Surfin’ Safari

Tonight when I opened up my laptop I found a window opened to YouTube and a video of the movie trailer for Diary of a Wimpy Kid. I know that wasn’t up when I left it. I also know that Cameron was home while David and I went to Target, and that Barry was most likely dealing with the other two yahoos, therefore not watching Cameron like a hawk.

It’s not that I mind him watching a movie trailer, but he knows he is forbidden from touching my laptop without permission. He can log onto our home computer whenever he wants. He just can’t seem to follow rules. So I’m probably going to have to ground him again.

Cameron in early 2008.

Cameron’s problems with computer usage go way back. When he was five (and Alex was an infant, Justin was a hell-raising two year-old, and David was a second-grader), and not even in kindergarten yet, Barry was hospitalized for a strep infection in his hand. He was in the hospital for several days, had surgery, and I had to administer his home antibiotic infusions and do his wound care for a month. All on top of working full-time. Needless to say, discipline was rather lax that month.

One of the parental responsibilities that evidently fell by the wayside was monitoring the kids’ web surfing. Usually I could hear the music of the silly game they liked to play. It was called Off the Rails and involved two sombrero-wearing jalapeño peppers navigating a railroad pushcar. I wasn’t overly concerned about it.

One afternoon while at the office, I received a call from David’s teacher. She was a sweetheart, but her tone was not pleasant that day. She explained that a boy in his class told his parents about a website that David told him about. His mom called the teacher and was very upset. She gave me the name of it, said that she had checked it out and was horrified by its contents. I apologized profusely and told her I’d get to the bottom of it.

When I got home, I reviewed the computer’s internet cache and history. Then separate interrogations of David and Cameron were conducted. After some good cop/bad cop, I was confident I’d accurately pieced together the series of events.

It seems that Cameron, on his own, came up with the brilliant idea of typing “poop.com” into the web browser address bar. You can imagine what kinds of lurid things are on a site like poop.com. (Now it’s actually a site dedicated to colon health. Wish it was back then.)

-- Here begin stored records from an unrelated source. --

(** * The serializer registry of faust ([faust/serializers/registry.py])

    A shallow embedding of the class [Registry]: the four public coroutines
    [loads_key], [loads_value], [dumps_key], [dumps_value] and the private
    helpers [_loads], [_loads_model], [_get_serializer].

    - Python objects are an inductive type [Value]; exceptions are records
      carrying the method resolution order of their class, so that
      [except KeyError] and [except Exception] filter as Python does.
    - The registry object is a record; its [_override] dictionary is a
      [gmap string Client].
    - A coroutine is a function in a state-and-exception monad [M].  The state
      holds the registry object, the allocator of object identities, the state
      of the outside world the external serializer clients talk to, and a
      ghost trace of every call made to a collaborator.
    - The collaborators imported by the module (codec layer, model base
      class, plugin resolver, external clients) are the fields of [Env]. *)

From Stdlib Require Import ZArith String Ascii List DecimalString.
From stdpp Require Import gmap strings list fin_maps.

Local Open Scope string_scope.

(* ===================================================================== *)
(** ** Python data                                                        *)
(* ===================================================================== *)

(** [CodecArg]: [None], a codec name, or a [CodecT] instance (known by its
    [repr]). *)
Inductive CodecArg :=
| CNone
| CStr (name : string)
| CCodec (repr : string).

(** The class of a typed record; [options_serializer] is
    [cls._options.serializer]. *)
Record ModelClass := {
  model_name : string;
  options_serializer : CodecArg
}.

(** Python values that travel through the registry. [VModel cls data] is an
    instance of the model class [cls]. *)
#[warnings="-register-all"]
Inductive Value :=
| VNone
| VBytes (b : list Byte.byte)
| VStr (s : string)
| VInt (z : Z)
| VDict (items : list (string * Value))
| VModel (cls : ModelClass) (data : Value).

Links to other sites were also on poop.com. Links with automatic, uncloseable pop-up windows. David was crying as he related his frantic attempts to get out of the site and how every time he clicked on the X to close out a window, something else came up. (I almost giggled a little bit, because David goes to pieces whenever something goes wrong, and I could picture him totally freaking out.) Finally he said that he just hit the switch on the power strip, and shut down the entire works.

At school the next day, he told his friend how his little brother went on a bad webpage. The friend pressured David to tell him the name of the site. David didn’t want to, but gave in. Not wanting to say it verbally, he wrote poop.com on a piece of paper. The kid took it, and put it in his backpack, where his mom found it later that evening. Call to teacher placed the next day. David busted. Me mortified. Case closed.

So they were grounded for quite some time as I recall. Of course my brother-in-law, who didn’t have kids at the time, but now has a son who is going to learn ALL kinds of  things from my crew, thought it was hilarious, and to this day enjoys retelling the poop.com story to all his friends. It’s one I look forward to telling Cameron’s girlfriend someday.